Exercise instructions: Where the records below reach the line containing "Definition fed (q", start transcribing, and end with the line containing "wiring (channel_size (option_", exactly and with nothing else added.
::: Exercise materials :::
(* ===== verification/PipelineOps.v ===== *)
(** * The operations of the builder

    Each operation of [Pipeline] either throws and leaves the pipeline as it
    was, or keeps [built]. *)

From Stdlib Require Import Btauto.
From stdpp Require Import base functions gmap strings fin_maps fin_sets list.
From S2P Require Import Prelude Events Coro Processor Nodes PortLogic NodeProtocol Pipeline PipelineInv.

Section ops.
Context {T U : Type} `{Inhabited U} `{HashOrderLaws}.
Implicit Types (n : node T U) (p : Pipeline T U) (w : world) (s : state T U) (D L : gset Z)
  (ns : gmap Z (node T U)).

(** A node the user has constructed and not connected. *)
Definition user_node s n : Prop := unconnected n ∧ (0 < processor_id_ n < id_ s.1)%Z.

(** What every operation does to the rest of the pipeline. *)
Record grows s s' D L : Prop := {
  gr_built : built s';
  gr_option : option_ s'.2 = option_ s.2;
  gr_leaves : leaves_ s'.2 = (leaves_ s.2 ∖ D) ∪ L;
  gr_nodes : dom (nodes_ s.2) ∪ L ⊆ dom (nodes_ s'.2);
}.

Lemma built_size s : built s → (Z.of_nat (size (nodes_ s.2)) < id_ s.1)%Z.
Proof.
  intros [_ Hn _ Hid].
  assert (dom (nodes_ s.2) ⊆ list_to_set (C := gset Z) (seqZ 1 (id_ s.1 - 1))) as Hsub.
  { intros id [n Hidn]%elem_of_dom. apply Hn in Hidn as [_ Hr _ _ _].
    apply elem_of_list_to_set, elem_of_seqZ. lia. }
  apply subseteq_size in Hsub. rewrite size_dom in Hsub.
  pose proof (size_list_to_set (C := gset Z) (seqZ 1 (id_ s.1 - 1)) (NoDup_seqZ _ _)) as Hs.
  rewrite length_seqZ in Hs. lia.
Qed.

Lemma built_leaves_size s D : built s → D ⊆ leaves_ s.2 → (Z.of_nat (size D) < 2 ^ 64 - 1)%Z.
Proof.
  intros Hb HD. pose proof (built_size s Hb). destruct Hb as [_ _ Hl Hid].
  assert (size D ≤ size (nodes_ s.2)).
  { rewrite <- size_dom. apply subseteq_size. set_solver. }
  lia.
Qed.

Lemma built_leaf s id :
  built s → id ∈ leaves_ s.2 →
  ∃ n, nodes_ s.2 !! id = Some n ∧ leafy n.
Proof.
  intros [_ Hn Hl _] Hid. destruct (proj1 (elem_of_dom _ _) (Hl _ Hid)) as [n Hidn].
  exists n. destruct (Hn _ _ Hidn) as [_ _ _ _ Ho]. by rewrite bool_decide_true in Ho.
Qed.

(** One new node. *)
Lemma built_one s s' D (leaf : bool) ns' id n :
  built s → D ⊆ leaves_ s.2 → attached D (nodes_ s.2) ns' → nodes_ s.2 !! id = None →
  nodes_ s'.2 = <[id := n]> ns' → option_ s'.2 = option_ s.2 →
  leaves_ s'.2 = (leaves_ s.2 ∖ D) ∪ (if leaf then {[id]} else ∅) →
  sound s'.1 leaf id n → (id_ s.1 ≤ id_ s'.1 < 2 ^ 64)%Z → wired_up s' →
  grows s s' D (if leaf then {[id]} else ∅).
Proof.
  intros Hb HD Ha Hid HN Ho HL Hs Hids Hw. split; [|done|done|].
  - apply (built_extend s s' D {[id := n]} (if leaf then {[id]} else ∅) ns'); try done.
    + rewrite HN. by rewrite insert_union_singleton_l.
    + destruct leaf; set_solver.
    + intros id' n' [<- <-]%lookup_singleton_Some. split; [done|].
      replace (bool_decide _) with leaf; [done|]. symmetry. destruct leaf; [by apply bool_decide_true; set_solver|].
      by apply bool_decide_false; set_solver.
  - rewrite HN. intros id' [[n0 Hn0]%elem_of_dom|Hin]%elem_of_union.
    + specialize (Ha id'). rewrite Hn0 in Ha. apply elem_of_dom. rewrite lookup_insert_is_Some'.
      right. case_decide; [destruct Ha as [q ->]|rewrite Ha]; eauto.
    + destruct leaf; [|set_solver]. apply elem_of_singleton in Hin as ->. set_solver.
Qed.

Lemma unconnected_sound_source s n :
  user_node s n → is_source (node_kind n) = true → sound s.1 true (processor_id_ n) n.
Proof.
  intros [Hu Hr] Hk. assert (one_output (node_kind n) = true) as Hk' by (unfold one_output; by rewrite Hk).
  split; try done.
  - intros Hout. by rewrite (un_count _ Hu), Hout.
  - unfold in_connected. by rewrite Hk.
  - split; [done|]. by apply unconnected_output.
Qed.

Lemma insert_new_None {A} id (a : A) (m : gmap Z A) : m !! id = None → insert_new id a m = <[id := a]> m.
Proof. unfold insert_new. by intros ->. Qed.

Lemma AddSource_spec s n :
  built s → user_node s n → is_source (node_kind n) = true →
  wpB (AddSource n) s
    (λ id s', id = processor_id_ n ∧ grows s s' ∅ {[id]} ∧ sources_ s'.2 = sources_ s.2 ++ [id])
    (λ s', s' = s).
Proof.
  intros Hb Hu Hk. unfold AddSource. step_B. apply wpB_new_node_check; [|done]. intros Hid.
  steps_B. split; [done|]. split; [|done].
  apply (built_one _ _ ∅ true (nodes_ s.2) (processor_id_ n) n); simpl; try done.
  - apply attached_refl.
  - by rewrite insert_new_None.
  - set_solver.
  - by apply unconnected_sound_source.
  - pose proof (bt_id s Hb). lia.
  - destruct (bt_wiring s Hb) as (rank & bound & Hw). rewrite insert_new_None by done.
    exists (<[processor_id_ n := bound]> rank), (S bound).
    by apply wiring_add; [|done|intros q; apply unconnected_duties, Hu..].
Qed.

(** *** Feeding a new node from leaves, through one queue *)

Definition fed (q : qid) (k : nat) n : node T U := Nat.iter k (SetInputPort (Channel_of_queue q)) n.

Lemma fed_kind q k n : node_kind (fed q k n) = node_kind n.
Proof. by induction k. Qed.
Lemma fed_id q k n : processor_id_ (fed q k n) = processor_id_ n.
Proof. by induction k. Qed.
Lemma fed_outq q k n : outq (fed q k n) = outq n.
Proof. by induction k. Qed.
Lemma fed_inq q k n : inq (fed q k n) = match k with 0 => inq n | _ => Some q end.
Proof. by destruct k. Qed.
Lemma fed_outputs q k n : outputs_ (fed q k n) = outputs_ n.
Proof. by induction k. Qed.
Lemma fed_output_size q k n : output_size_ (fed q k n) = output_size_ n.
Proof. by induction k. Qed.
Lemma fed_count q k n :
  input_count_ n = 0%Z → (Z.of_nat k < 2 ^ 64)%Z → input_count_ (fed q k n) = Z.of_nat k.
Proof.
  intros Hc. induction k as [|k IH]; intros Hk; [done|]. simpl. rewrite IH by lia.
  wrap_id. lia.
Qed.

(** The state of the loop: the leaves [D] are attached to [q], which only the
    new node reads, once per leaf; the new node, not yet in the pipeline, is
    counted in the wiring. *)
Record feeding s0 w (q : qid) n0 D s : Prop := {
  fe_world : s.1 = w;
  fe_option : option_ s.2 = option_ s0.2;
  fe_ends : sources_ s.2 = sources_ s0.2 ∧ sinks_ s.2 = sinks_ s0.2;
  fe_attached : attached D (nodes_ s0.2) (nodes_ s.2);
  fe_wiring : ∃ rank bound,
    wiring (channel_size (option_ s0.2)) (queues w) rank bound (dags_ s.2)
      (<[processor_id_ n0 := fed q (size D) n0]> (nodes_ s.2)) ∧
    (∀ a na, nodes_ s0.2 !! a = Some na → rank a < rank (processor_id_ n0)) ∧
    (∀ a na, nodes_ s.2 !! a = Some na → inner_expects na q = 0);
}.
:::
Response area:
Definition fed (q : qid) (k : nat) n : node T U := Nat.iter k (SetInputPort (Channel_of_queue q)) n.

Lemma fed_kind q k n : node_kind (fed q k n) = node_kind n.
Proof. by induction k. Qed.
Lemma fed_id q k n : processor_id_ (fed q k n) = processor_id_ n.
Proof. by induction k. Qed.
Lemma fed_outq q k n : outq (fed q k n) = outq n.
Proof. by induction k. Qed.
Lemma fed_inq q k n : inq (fed q k n) = match k with 0 => inq n | _ => Some q end.
Proof. by destruct k. Qed.
Lemma fed_outputs q k n : outputs_ (fed q k n) = outputs_ n.
Proof. by induction k. Qed.
Lemma fed_output_size q k n : output_size_ (fed q k n) = output_size_ n.
Proof. by induction k. Qed.
Lemma fed_count q k n :
  input_count_ n = 0%Z → (Z.of_nat k < 2 ^ 64)%Z → input_count_ (fed q k n) = Z.of_nat k.
Proof.
  intros Hc. induction k as [|k IH]; intros Hk; [done|]. simpl. rewrite IH by lia.
  wrap_id. lia.
Qed.

(** The state of the loop: the leaves [D] are attached to [q], which only the
    new node reads, once per leaf; the new node, not yet in the pipeline, is
    counted in the wiring. *)
Record feeding s0 w (q : qid) n0 D s : Prop := {
  fe_world : s.1 = w;
  fe_option : option_ s.2 = option_ s0.2;
  fe_ends : sources_ s.2 = sources_ s0.2 ∧ sinks_ s.2 = sinks_ s0.2;
  fe_attached : attached D (nodes_ s0.2) (nodes_ s.2);
  fe_wiring : ∃ rank bound,
    wiring (channel_size (option_ s0.2)) (queues w) rank bound (dags_ s.2)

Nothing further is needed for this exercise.